Thanks, Kaylz, I'd forgotten you started out on it.


----------



## Amity Island (Nov 26, 2019)

Lizzy78 said:


> Hi all. Hope you are well.
> 
> I saw my consultant last week, who has now said he wants to switch me from levemir insulin to tresiba. I have only been diagnosed a year so this is my first big change in my diabetes management. Does anyone have any experience of this switch? Has it been positive/negative? Any advice would be appreciated?
> 
> Cheers.


Hi Lizzy 78,

I switched from 20units Lantus to 20units Tresiba (taken each morning) a couple of years ago. It has given me a really good steady basal over 24hrs, unlike the Lantus which dropped off towards 24hrs. Adjustments in Tresiba take 48hrs to take effect, for example, if it was Tuesday morning and I decided to change (not that I ever do btw now i'm settled) my Tresiba dose that morning, this wouldn't have any effect to basal until same time Thursday morning onwards. Also, it took me a good while because of this to get my basal steady, which in hindsight, I should of just switched to exact same dose (someone at hospital said Tresiba requires a smaller dose than other insulins so I initially started on a much lower dose) so in the interim I had to take lots of extra (Humalog) with each meal to keep blood sugars in range.

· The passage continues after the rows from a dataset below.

Definition policydb_read (p : policy) (compat : Z) : reader (policy * Z) :=
  h ← read_header;
  let vers := h_version h in
  caps ← rd_since POLICYDB_VERSION_POLCAP vers (policycaps p) rd_ebitmap;
  permissive ← rd_since POLICYDB_VERSION_PERMISSIVE vers (permissive_map (pdb p)) rd_ebitmap;
  st ← read_symtabs POLICY_KERN vers (Z.to_nat (sym_num (h_info h))) (p_symtab (pdb p));
  let class := policydb_string_to_security_class (sym_classes st) (if h_target h =? SEPOL_TARGET_SELINUX then PROCESS else DOMAIN) in
  let dir := if h_target h =? SEPOL_TARGET_SELINUX then policydb_string_to_security_class (sym_classes st) DIR else dir_class p in
  r ← read_rules p vers class (nprim (sym_bools st)) compat;
  let '(te, compat, (cond, conds), rt, ra, ft) := r in
  r ← read_indexes class (with_rules h st te ft permissive (pdb p));
  let '(db, trans, dyntrans) := r in
  oc ← ocontext_read (h_info h) db;
  genfs ← genfs_read db;
  range ← rd_since POLICYDB_VERSION_MLS vers (range_tr p)
            (range_read POLICY_KERN vers (nprim (p_types db)) (nprim (p_classes db)) class (range_tr p));
  maps ← rd_attr_maps vers db;
  mret (Policy (set_maps (fst maps) (snd maps) (set_genfs genfs db)) caps
          (Z.land (h_config h) POLICYDB_CONFIG_UNKNOWN_MASK) (Z.land (h_config h) POLICYDB_CONFIG_ANDROID_EXTRA_MASK)
          class dir trans dyntrans cond conds rt ra (oc ++ drop (length oc) (ocontexts p)) range, compat).

(** ** [policydb_write] *)

Definition wr_code (f : policy_file -> Z * policy_file) : writer := fun fp =>
  let (rc, fp) := f fp in if truthy rc then None else Some fp.

Definition write_rules (p : policy) (compat : Z) : writer :=
  let db := pdb p in
  let vers := policyvers db in
  (wr_code (fun fp => avtab_write_new db (te_avtab db) fp compat);;;
   wr_since POLICYDB_VERSION_BOOL vers (cond_write_list db compat (cond_list p));;;
   role_trans_write POLICY_KERN vers (process_class p) (role_tr p);;;
   role_allow_write (p_role_allow p);;;
   wr_since POLICYDB_VERSION_FILENAME_TRANS vers (filename_trans_write vers (filename_trans db, filename_trans_count db)))%writer.

Definition policydb_write (p : policy) (compat : Z) : writer :=
  let db := pdb p in
  let vers := policyvers db in
  if negb (policy_type db =? POLICY_KERN) || (vers <? POLICYDB_VERSION_AVTAB) ||
     negb (target_platform db =? SEPOL_TARGET_SELINUX) then wr_fail
  else
    match policydb_lookup_compat vers (target_platform db) with
    | None => wr_fail
    | Some info =>
        (write_header p info;;;
         wr_since POLICYDB_VERSION_POLCAP vers (wr_ebitmap (policycaps p));;;
         wr_since POLICYDB_VERSION_PERMISSIVE vers (wr_ebitmap (permissive_map db));;;
         write_symtabs POLICY_KERN vers (Z.to_nat (sym_num info)) (p_symtab db);;;
         write_rules p compat;;;
         ocontext_write_selinux db (take (Z.to_nat (ocon_num info)) (ocontexts p));;;
         genfs_write db;;;
         range_write POLICY_KERN vers (process_class p) (range_tr p);;;
         wr_code (write_attr_maps vers (type_attr_map db)))%writer
    end.

(** ** Loading and saving (sepolicy/policydb.cpp) *)

(** The calls that [from_data] and [from_file] share: [None] is a crash, [Some None] a
    policy without an implementation.  The result of [malloc] is not tested, and the stream of
    a file that could not be opened is [NULL].  When [policydb_init] fails with the code 0,
    [policydb_read] is called with a policy whose tables are freed.  It reads the header
    without the tables and fails when the header is not one; what it does afterwards with
    the freed tables is undefined, and is the argument [freed]. *)
Section load.
Context (freed : header -> policy_file -> oracle -> option (option (policy * Z))).

Definition load_policy (pf : option policy_file) (compat : Z) (o : oracle) : option (option (policy * Z)) :=
  let (ok, o) := malloc o in
  if negb ok then None
  else
    match policydb_init o with
    | (inl rc, o) =>
        if truthy rc then Some None
        else
          fp ← pf;
          match read_header fp o with
          | Some (h, fp, o) => freed h fp o
          | None => Some None
          end
    | (inr p, o) =>
        fp ← pf;
        Some (match policydb_read p compat fp o with
              | Some (r, _, _) => Some r
              | None => None
              end)
    end.

Definition from_data (data : list Z) : Z -> oracle -> option (option (policy * Z)) :=
  load_policy (Some (PolicyFile PF_USE_MEMORY data (Z.of_nat (length data)) [])).

(** The bytes of the file, or [None] when [xopen_file] fails. *)
Definition from_file (file : option (list Z)) : Z -> oracle -> option (option (policy * Z)) :=
  load_policy ((fun data => PolicyFile PF_USE_STDIO data 0 []) <$> file).
End load.

(** The bytes that [to_file] collects before it opens the file. *)
Definition to_image (p : policy) (compat : Z) : option (list Z) :=
  pf_out <$> policydb_write p compat (PolicyFile PF_USE_STDIO [] 0 []).

(** [SePolicy::to_file] with the result of [xopen]: what it returns and what it passes to
    [write], whose result it does not look at. *)
Definition to_file (p : policy) (compat : Z) (opened : bool) : bool * option (list Z) :=
  match to_image p compat with
  | None => (false, None)
  | Some out => if opened then (true, Some out) else (false, None)
  end.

The good thing about Tresiba beside giving a good steady basal is you don't have to worry about taking it at precisely the same time each day, you have hours of leeway on taking your next dose. Very clever!

Downside is, as I found out this year when I climbed Mount Snowden, you can't adjust it from one day to the next. So I ended up eating (extra carbs) my way up and down the mountain. For the next 48 hours, I was on 50% of usual Humalog due to increased sensitivity from the vigorous exercise. Same goes for illness, cant up the Tresiba dose if your blood sugars are running high, you need to do this with extra bolus at meal times to keep in range.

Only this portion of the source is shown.